Storage.remainingSpace (was: Re: DOM Storage feedback)

Ian Hickson wrote:
> On Fri, 21 Mar 2008, Sunava Dutta wrote:
>>
>> Storage.remainingSpace
>>
>> A straightforward and popular request, this API provides a script to 
>> check the remaining persistent storage spec available to it, in bytes. 
>> It's a very useful feature to allow pages to manage their store better.
>>
>> * <Open Issue> We currently return bytes but perhaps returning the 
>> number of characters is more useful? We'd love to hear thoughts here...
> 
> The problem with this feature is that there are a number of ways to store 
> data, and thus no way to know exactly how much data can be stored.
> 
> For example, if the UA stores data in UTF-8 characters, the number of 
> characters left to store will vary based on what characters are to be 
> stored. Similarly, if the UA stores data in a compressed fashion, the 
> number of bytes will vary based on how compressible the data is. 
> [...]
> Thus this API really can't easily work in an interoperable fashion.

This seems like it could be a useful feature if it could be made to 
work, so I'll try to propose the idea of a remainingSpacePercentage.
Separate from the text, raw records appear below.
Lemma padded_point_take d N coords n len :
  d * N ≤ len → n < N →
  padded_point d N (take len coords) n = padded_point d N coords n.
Proof.
  intros Hlen Hn. unfold padded_point, axis.
  repeat case_decide; try lia;
    rewrite ?lookup_take_lt by (apply (blocked_index d N); lia); done.
Qed.

Lemma blocked_point_take d N coords n len :
  d * N ≤ len → n < N →
  blocked_point d N (take len coords) n = blocked_point d N coords n.
Proof.
  intros Hlen Hn. unfold blocked_point. apply map_ext_in.
  intros k [_ Hk]%in_seq. unfold axis. case_decide; [|done].
  rewrite lookup_take_lt by (apply (blocked_index d N); lia). done.
Qed.

Example getRendezvousProcs_three_points :
  getRendezvousProcs Example.facade Example.junk Example.three_points
  = Ok [0; 0; 1]%Z.
Proof. reflexivity. Qed.

Example getElements_three_points :
  getElements Example.facade Example.three_points = Ok [10; 10; -1]%Z.
Proof. reflexivity. Qed.

Example getRendezvousProcs_ragged_points :
  getRendezvousProcs Example.facade Example.junk Example.ragged_points
  = Ok [0; 0; 1]%Z.
Proof. reflexivity. Qed.

(** ** The claims about the queries *)

(** C6.  For a blocked array of [N] points in [d] dimensions, [d] the node
    dimension of the built mesh, [getRendezvousProcs] returns exactly [N]
    ranks; entry [n] is RCB's destination for the point whose axis [k] is
    [coords[k*N + n]] for [k < d] and zero for the axes from [d] up to 3. *)
Theorem C6_getRendezvousProcs_blocked this rcb junk coords N :
  d_rcb this = Some rcb →
  1 ≤ d_node_dim this ≤ 3 →
  length coords = d_node_dim this * N →
  ∃ ranks,
    getRendezvousProcs this junk coords = Ok ranks ∧
    length ranks = N ∧
    ∀ n, n < N →
      ∃ p, ranks !! n = Some (getDestinationProc rcb p) ∧
           (∀ k, k < d_node_dim this →
                 coords !! (k * N + n) = Some (coordinate p k)) ∧
           (∀ k, d_node_dim this ≤ k < 3 → coordinate p k = zero).
Proof.
  intros Hrcb Hd Hlen.
  assert (length coords / d_node_dim this = N) as HN.
  { rewrite Hlen, Nat.mul_comm. apply Nat.div_mul. lia. }
  eexists. split; [by apply getRendezvousProcs_run|]. rewrite HN.
  split; [by rewrite length_map, length_seq|].
  intros n Hn. exists (padded_point (d_node_dim this) N coords n).
  split; [by apply routed_lookup|]. split.
  - intros k Hk.
    destruct (lookup_lt_is_Some_2 coords (k * N + n)) as [v Hv]; [nia|].
    rewrite Hv. f_equal. symmetry.
    destruct k as [|[|k]]; simpl; try (by apply axis_lt).
    assert (k = 0) as -> by lia. by apply axis_lt.
  - intros k Hk. destruct k as [|[|k]]; simpl; apply axis_ge; lia.
Qed.

Lemma C6_getRendezvousProcs_blocked_witness :
  ∃ ranks,
    getRendezvousProcs Example.facade Example.junk Example.three_points
      = Ok ranks ∧
    length ranks = 3 ∧
    ∀ n, n < 3 →
      ∃ p, ranks !! n = Some (getDestinationProc Example.rcb p) ∧
           (∀ k, k < 2 →
                 Example.three_points !! (k * 3 + n) = Some (coordinate p k)) ∧
           (∀ k, 2 ≤ k < 3 → coordinate p k = zero).
Proof.
  apply (C6_getRendezvousProcs_blocked Example.facade Example.rcb Example.junk
           Example.three_points 3); [reflexivity | simpl; lia | reflexivity].
Defined.

(** C7.  For a blocked array of [N] points, [getElements] returns normally
    with exactly [N] entries; entry [n] is [findPoint] of point [n]: the
    ordinal of an element that contains the point when one does, the reserved
    sentinel when none does. *)
Theorem C7_getElements_in_band this t coords N :
  d_kdtree this = Some t →
  1 ≤ d_node_dim this →
  length coords = d_node_dim this * N →
  ∃ ids,
    getElements this coords = Ok ids ∧
    length ids = N ∧
    ∀ n, n < N →
      ∃ p, length p = d_node_dim this ∧
           (∀ k, k < d_node_dim this → p !! k = coords !! (k * N + n)) ∧
           ids !! n = Some (findPoint t p) ∧
           (∀ e, e ∈ kd_elements t → kd_pointInCell t e p = true →
                 findPoint t p ∈ kd_elements t ∧
                 kd_pointInCell t (findPoint t p) p = true) ∧
           ((∀ e, e ∈ kd_elements t → kd_pointInCell t e p = false) →
            findPoint t p = kd_sentinel t).
Proof.
  intros Ht Hd Hlen.
  assert (length coords / d_node_dim this = N) as HN.
  { rewrite Hlen, Nat.mul_comm. apply Nat.div_mul. lia. }
  eexists. split; [by apply getElements_run|]. rewrite HN.
  split; [by rewrite length_map, length_seq|].
  intros n Hn. exists (blocked_point (d_node_dim this) N coords n).
  split; [apply length_blocked_point|]. split; [|split; [|split]].
  - intros k Hk. rewrite blocked_point_lookup by done.
    destruct (lookup_lt_is_Some_2 coords (k * N + n)) as [v Hv]; [nia|].
    rewrite Hv. f_equal. by apply axis_lt.
  - by apply located_lookup.
  - intros e He Hp. destruct (findPoint_hit t _ e He Hp) as (? & ? & _). done.
  - apply findPoint_miss.
Qed.

Lemma C7_getElements_in_band_witness :
  ∃ ids,
    getElements Example.facade Example.three_points = Ok ids ∧
    length ids = 3 ∧
    ∀ n, n < 3 →
      ∃ p, length p = 2 ∧
           (∀ k, k < 2 → p !! k = Example.three_points !! (k * 3 + n)) ∧
           ids !! n = Some (findPoint Example.kdtree p) ∧
           (∀ e, e ∈ kd_elements Example.kdtree →
                 kd_pointInCell Example.kdtree e p = true →
                 findPoint Example.kdtree p ∈ kd_elements Example.kdtree ∧
                 kd_pointInCell Example.kdtree (findPoint Example.kdtree p) p
                   = true) ∧
           ((∀ e, e ∈ kd_elements Example.kdtree →
                  kd_pointInCell Example.kdtree e p = false) →
            findPoint Example.kdtree p = kd_sentinel Example.kdtree).
Proof.
  apply (C7_getElements_in_band Example.facade Example.kdtree
           Example.three_points 3); [reflexivity | simpl; lia | reflexivity].
Defined.

(** Which errors the pieces can raise. *)
Lemma bind_Fail {A B} (m : result A) (f : A → result B) e :
  m ≫= f = Fail e ↔ m = Fail e ∨ ∃ a, m = Ok a ∧ f a = Fail e.
Proof.
  destruct m as [a|e']; simpl; split.
  - eauto.
  - intros [H|(a' & [= <-] & H)]; [discriminate|exact H].
  - intros [= ->]. by left.
  - intros [H|(a' & H & _)]; [congruence|discriminate].
Qed.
> [...] we don't want to preclude user agents from [...]

One additional thing we don't want to preclude is unlimited storage 
space, e.g. a user might say a photo-manipulation web app should be 
given as much space as it wants (until disk space runs out and the 
browser dies and it corrupts all the configuration files it tries to 
save while exiting, or whatever). That can't be handled nicely with 
remainingSpace; it could be changed from int to float so it can be 
Infinity, but that's a bit yucky.

> Furthermore, we don't want to preclude user agents from dynamically 
> increasing the amount of available storage based on user actions, for 
> example the UA could automatically increase the storage every time the 
> user interacts with the page, or could prompt the user to increase the 
> storage when it gets to 80%.

If, at any instant, storing a new value of some particular length will 
cause an over-quota exception, then clearly there is a space limit at 
that instant, so it's no different to a non-dynamically-sized storage 
area. If it won't cause an exception (ignoring rare cases like running 
out of physical disk space) regardless of its length, then the storage 
can just be considered unlimited. So dynamic sizing doesn't seem like a 
new problem, if the static and unlimited cases can already be handled.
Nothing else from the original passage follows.